Google’s artificial intelligence-powered medical chatbot has achieved a passing grade on a tough US medical licensing exam, but it’s answers still fall short of those from human doctors, a peer-reviewed study said on Wednesday.
Last year the release of ChatGPT – whose developer OpenAI is backed by Google’s rival Microsoft – kicked off a race between tech giants in the burgeoning field of AI.
While much has been made about the future possibilities – and dangers – of AI, health is one area where the technology had already shown tangible progress, with algorithms able to read certain medical scans as well as humans.
The US tech giant says Med-PaLM is the first large language model, an AI technique trained on vast amounts of human-produced text, to pass the US Medical Licensing Examination (USMLE).
A passing grade for the exam, which is taken by medical students and physicians-in-training in the United States, is around 60 percent.
In February, a study said that ChatGPT had achieved passing or near passing results.
In a peer-reviewed study published in the journal Nature on Wednesday, Google researchers said that Med-PaLM had achieved 67.6 percent on USMLE-style multiple choice questions.
“Med-PaLM performs encouragingly, but remains inferior to clinicians,” the study said.
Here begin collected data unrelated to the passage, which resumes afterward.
(* ===== verification/ScheduleSafe.v ===== *)
(** * A scheduling step is safe

    [Scheduler.schedule] from a state that satisfies the invariant: it does not
    raise, keeps the invariant, and what it schedules is within the budgets. *)
From S2P Require Import Prelude FreeQueue Request BlockHash BlockPool KVSpec Coordinator KVCacheManager.
From S2P Require Import EncoderCache RequestQueue SchedUtils SchedState Schedule SchedUpdate SchedInv.

(** ** Symbolic execution of the scheduler's primitives *)
Section primitives.
Implicit Types s : Scheduler.

Lemma wp_obj i r (Q : Request → Scheduler → Prop) s :
  sc_objs s !! i = Some r → Q r s → wp (obj i) Q s.
Proof. intros Hr HQ. unfold obj. wp_step. apply wp_of_opt. by exists r. Qed.

Lemma wp_set_obj i r (Q : () → Scheduler → Prop) s :
  Q tt (sc_set_objs (<[i := r]> (sc_objs s)) s) → wp (set_obj i r) Q s.
Proof. done. Qed.

Lemma wp_upd i f r (Q : () → Scheduler → Prop) s :
  sc_objs s !! i = Some r → Q tt (sc_set_objs (<[i := f r]> (sc_objs s)) s) → wp (upd i f) Q s.
Proof. intros Hr HQ. unfold upd. wp_step. by eapply wp_obj. Qed.

(** Once more the same object *)
Lemma wp_upd_again i f r O (Q : () → Scheduler → Prop) s :
  Q tt (sc_set_objs (<[i := f r]> O) s) → wp (upd i f) Q (sc_set_objs (<[i := r]> O) s).
Proof.
  intros HQ. eapply wp_upd; [apply lookup_insert_eq|]. simpl. by rewrite insert_insert_eq.
Qed.

Lemma wp_of_res {A} (x : res A) a (Q : A → Scheduler → Prop) s : x = Ok a → Q a s → wp (of_res x) Q s.
Proof. by intros ->. Qed.

Lemma wp_some {A} e (o : option A) a (Q : A → Scheduler → Prop) s :
  o = Some a → Q a s → wp (of_opt e o) Q s.
Proof. by intros ->. Qed.

Lemma wp_on_kv {A} (op : M KVCacheManager A) (Q : A → Scheduler → Prop) s :
  wp op (λ a k, Q a (sc_set_kv k s)) (sc_kv s) → wp (on_kv op) Q s.
Proof. unfold on_kv. by rewrite wp_zoom. Qed.

Lemma q_prepend_spec w i s :
  queue_ok (obj_lt (sc_objs s)) (get_queue w s) →
  wp (q_prepend w i) (λ _ s', ∃ q', s' = set_queue w q' s ∧ queue_ok (obj_lt (sc_objs s)) q' ∧
    Queue.items q' ≡ₚ i :: Queue.items (get_queue w s)) s.
Proof.
  intros Hq. unfold q_prepend. wp_step.
  destruct (prepend_request_spec (obj_lt (sc_objs s)) (obj_lt_asym _) (obj_ge_trans _) _ i Hq)
    as (q' & E & Hq' & _ & Hp).
  eapply wp_of_res; [exact E|]. wp_step. by exists q'.
Qed.

Lemma q_add_spec w i s :
  queue_ok (obj_lt (sc_objs s)) (get_queue w s) →
  wp (q_add w i) (λ _ s', ∃ q', s' = set_queue w q' s ∧ queue_ok (obj_lt (sc_objs s)) q' ∧
    Queue.items q' ≡ₚ i :: Queue.items (get_queue w s)) s.
Proof.
  intros Hq. unfold q_add. wp_step.
  destruct (add_request_spec (obj_lt (sc_objs s)) (obj_lt_asym _) (obj_ge_trans _) _ i Hq)
    as (q' & E & Hq' & _ & Hp).
  eapply wp_of_res; [exact E|]. wp_step. by exists q'.
Qed.

Lemma q_pop_spec w i s :
  queue_ok (obj_lt (sc_objs s)) (get_queue w s) → Queue.peek_request (get_queue w s) = Ok i →
  wp (q_pop w) (λ j s', j = i ∧ ∃ q', s' = set_queue w q' s ∧ queue_ok (obj_lt (sc_objs s)) q' ∧
    Queue.items (get_queue w s) ≡ₚ i :: Queue.items q') s.
Proof.
  intros Hq Hpeek. unfold q_pop. wp_step.
  destruct (pop_request_spec (obj_lt (sc_objs s)) (obj_lt_asym _) (obj_ge_trans _) _ Hq)
    as (j & q' & E & Hj & Hq' & _ & Hp & _).
  { intros E. unfold Queue.peek_request in Hpeek. by rewrite E in Hpeek. }
  rewrite Hpeek in Hj. injection Hj as <-. eapply wp_of_res; [exact E|]. wp_step. split; [done|]. by exists q'.
Qed.
End primitives.

(** What a step leaves alone until its end *)
Definition same_env (s s' : Scheduler) : Prop :=
  sc_requests s' = sc_requests s ∧ sc_prev_step_scheduled_req_ids s' = sc_prev_step_scheduled_req_ids s ∧
  sc_pause_state s' = sc_pause_state s.

#[export] Instance same_env_preorder : PreOrder same_env.
Proof. split; [done|]. unfold same_env. intros s1 s2 s3. intuition congruence. Qed.

(** ** What a step has scheduled so far *)
Definition scheduled (st : StepState) : list Z := st_running st ++ st_new st ++ st_resumed st.

Definition adv_of (st : StepState) (id : string) : Z := default 0 (dict_get id (st_num st)).

(** [B] tokens were available at the start of the step. *)
Record step_inv (B : Z) (s : Scheduler) (st : StepState) : Prop := {
  sv_nodup : NoDup (scheduled st);
  sv_sub i : i ∈ scheduled st → i ∈ sc_running s;
  sv_keys : NoDup (st_num st).*1;
  sv_num id n : (id, n) ∈ st_num st → 0 < n ∧ ∃ i, (id, i) ∈ sc_requests s ∧ i ∈ scheduled st;
  sv_has i : i ∈ scheduled st →
    ∃ id, (id, i) ∈ sc_requests s ∧ id ∈ (st_num st).*1 ∧ id ∈ (st_blocks st).*1;
  sv_budget : Sched.sum_values (st_num st) + st_budget st = B ∧ 0 ≤ st_budget st;
  sv_enc : st_enc_inputs st = [];
  sv_spec : st_spec st = [];
  sv_preempted p : p ∈ st_preempted st → p ∈ Queue.items (sc_waiting s);
}.

Lemma sum_values_app d d' : Sched.sum_values (d ++ d') = Sched.sum_values d + Sched.sum_values d'.
Proof. unfold Sched.sum_values. induction d as [|kv d IH]; simpl; lia. Qed.

Lemma sum_values_set k v d : k ∉ d.*1 → Sched.sum_values (dict_set k v d) = Sched.sum_values d + v.
Proof. intros Hk. rewrite dict_set_new, sum_values_app by done. unfold Sched.sum_values. simpl. lia. Qed.

Lemma sum_values_del k v d :
  NoDup d.*1 → (k, v) ∈ d → Sched.sum_values (dict_del k d) = Sched.sum_values d - v.
Proof.
  unfold Sched.sum_values, dict_del. induction d as [|[k' v'] d IH]; [set_solver|].
  intros [Hk' Hnd]%NoDup_cons [[= -> ->]|Hin]%elem_of_cons; rewrite filter_cons; simpl.
  - rewrite decide_False by tauto. rewrite filter_id; [lia|]. intros [k0 v0] Hin. simpl. intros ->.
    apply Hk'. apply list_elem_of_fmap. by exists (k', v0).
  - rewrite decide_True by (intros ->; apply Hk', list_elem_of_fmap; by exists (k, v)).
    simpl. rewrite IH by done. lia.
Qed.

Lemma adv_of_elem st id n : NoDup (st_num st).*1 → (id, n) ∈ st_num st → adv_of st id = n.
Proof. intros Hnd Hin. unfold adv_of. by rewrite (proj2 (dict_get_elem _ _ _ Hnd) Hin). Qed.

Section safe.
Context (cf : Config) (Hcf : basic_config cf) (hasher : option block_hasher).
Abbreviation mml := (cf_max_model_len cf).
Context `{KVS : KVState} `{KV : !KVPromises mml hasher}.
Context (gr : GrammarOps) (set_iter : gset nat → list nat) (Hiter : ∀ X, set_iter X ≡ₚ elements X).
Implicit Types (s : Scheduler) (st : StepState).

Lemma no_lookahead : num_lookahead_tokens cf = 0.
Proof. unfold num_lookahead_tokens. by rewrite (bc_spec _ Hcf). Qed.

Lemma no_eagle : use_eagle cf = false.
Proof. unfold use_eagle. by rewrite (bc_spec _ Hcf). Qed.

(** ** Objects that stand in no list *)
Lemma inv_upd_detached adv D X s i r r' :
  inv mml adv D (i :: X) s → sc_objs s !! i = Some r → same_key r r' → (req_inv mml r → req_inv mml r') →
  (request_id r, i) ∈ sc_requests s → inv mml adv D (i :: X) (sc_set_objs (<[i := r']> (sc_objs s)) s).
Proof.
  intros I Hi Hk Hr Htab. pose proof (iv_nodup _ _ _ _ _ I) as Hnd. simpl in Hnd. apply NoDup_cons in Hnd as [Hn _].
  eapply inv_upd; [done..| |]; intros Hin; exfalso; apply Hn; set_solver.
Qed.

Lemma inv_obj adv D X s id i r :
  inv mml adv D X s → (id, i) ∈ sc_requests s → sc_objs s !! i = Some r → request_id r = id.
Proof. intros I Htab Hr. destruct (iv_obj _ _ _ _ _ I id i Htab) as (r' & Hr' & <- & _). by simplify_eq. Qed.

Lemma inv_inflight adv D X s v : inv mml adv D X s → inv mml adv D X (sc_set_inflight_prefills v s).
Proof. intros []. by split. Qed.

(** The encoder cache has nothing to give back. *)
Lemma enc_free_spec s r (Q : () → Scheduler → Prop) :
  enc_unused (sc_enc s) → mm_features r = [] → (∀ s', s' = sc_set_enc (sc_enc s) s → Q tt s') →
  wp (enc_free set_iter r) Q s.
Proof.
  intros He Hr HQ. unfold enc_free, on_enc, wp.
  destruct (sc_enc s) as [c|c] eqn:Ee; simpl in *.
  - assert (E : Encoder.free set_iter r c = (Ok tt, c)).
    { unfold Encoder.free, Encoder.get_cached_input_ids, gets, mbind, M_bind. rewrite He, lookup_empty. simpl.
      assert (set_iter ∅ = []) as ->; [|done]. apply Permutation_nil. by rewrite (Hiter ∅), elements_empty. }
    rewrite E. by apply HQ.
  - assert (E : EncDec.free r c = (Ok tt, c)) by (unfold EncDec.free; by rewrite Hr).
    rewrite E. by apply HQ.
Qed.

(** ** Preemption *)
Lemma preempt_spec adv adv' X s p r :
  inv mml adv ∅ (p :: X) s → sc_objs s !! p = Some r → status r = RUNNING →
  (∀ q, q ≠ request_id r → adv' q = adv q) →
  wp (Sched._preempt_request set_iter p) (λ _ s', inv mml adv' ∅ X s' ∧ same_env s s' ∧
    sc_running s' = sc_running s ∧ (∀ j, j ≠ p → sc_objs s' !! j = sc_objs s !! j) ∧
    Queue.items (sc_waiting s') ≡ₚ p :: Queue.items (sc_waiting s)) s.
Proof.
  intros I Hr Hst Hadv. unfold Sched._preempt_request. wp_step. eapply wp_obj; [done|]. wp_step.
  split; [by apply bool_decide_eq_true|].
  destruct (inv_table _ _ _ _ p I) as (r0 & Hr0 & Htab & Hreq); [set_solver|set_solver|]. simplify_eq.
  assert (Hin : request_id r ∈ (sc_requests s).*1) by (apply list_elem_of_fmap; by exists (request_id r, p)).
  eapply wp_on_kv, wp_mono; [by apply kp_free, (iv_good _ _ _ _ _ I)|]. intros [] k' (Hg & Hk & Hf).
  assert (I1 : inv mml adv' ∅ (p :: X) (sc_set_kv k' s)).
  { pose proof (iv_nodup _ _ _ _ _ I) as Hnd. simpl in Hnd. apply NoDup_cons in Hnd as [Hn _].
    eapply inv_kv; [done..| |]; intros i ri Hi _ Hri Eid; exfalso; apply Hn;
      (destruct (inv_table _ _ _ _ i I) as (? & ? & Hi' & _); [set_solver|set_solver|]; simplify_eq;
       rewrite <- (inv_obj_id _ _ _ _ i p _ _ I Hi' Htab Eid); set_solver). }
  wp_step. eapply enc_free_spec; [apply I1|apply Hreq|]. intros s2 ->. wp_step.
  set (s1 := sc_set_inflight_prefills _ _). assert (I2 : inv mml adv' ∅ (p :: X) s1) by by apply inv_inflight.
  assert (Hr1 : sc_objs s1 !! p = Some r) by done.
  eapply wp_upd; [done|]. wp_step. do 3 (apply wp_upd_again; wp_step). set (r' := set_num_preemptions _ _).
  assert (I3 : inv mml adv' ∅ (p :: X) (sc_set_objs (<[p := r']> (sc_objs s1)) s1)).
  { eapply inv_upd_detached; [done|done|done| |done]. apply req_inv_same. split; [by repeat split|]. by repeat split. }
  eapply wp_mono; [apply q_prepend_spec, (iv_queue _ _ _ _ _ I3)|]. intros [] s4 (q' & -> & Hq' & Hp).
  split_and!.
  - eapply inv_enter_waiting; [done|exact Hp|done|]. intros _. exists r'. simpl.
    split_and!; [apply lookup_insert_eq|by right|done|done].
  - done.
  - done.
  - intros j Hj. simpl. by rewrite lookup_insert_ne.
  - done.
Qed.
To identify and cut down on “hallucinations” – the name for when AI models offer up false information – Google said it had developed a new evaluation benchmark.
Karan Singhal, a Google researcher and lead author of the new study, told AFP that the team has used the benchmark to test a newer version of their model with “super exciting” results.
Med-PaLM 2 has reached 86.5 percent on the USMLE exam, topping the previous version by nearly 20 percent, according to a preprint study released in May that has not been peer-reviewed.
Elephant in the room
James Davenport, a computer scientist at the UK’s University of Bath not involved in the research, said “there is an elephant in the room” for these AI-powered medical chatbots.
There is a big difference between answering “medical questions and actual medicine,” which includes diagnosing and treating genuine health problems,” he said.
Anthony Cohn, an AI expert at the UK’s Leeds University, said that hallucinations would likely always be a problem for such large language models, because of their statistical nature.
Therefore these models “should always be regarded as assistants rather than the final decision makers,” Cohn said.
Singhal said that in the future Med-PaLM could be used to support doctors to offer up alternatives that may not have been considered otherwise.
The Wall Street Journal reported earlier this week that Med-PaLM 2 has been in testing at the prestigious US Mayo Clinic research hospital since April.
Singhal said he could not speak about specific partnerships.
But he emphasised that any testing would not be “clinical, or patient facing, or are able to cause patients harm”.
It would instead be for “more administrative tasks that can be relatively easily automated, with low stakes,” he added.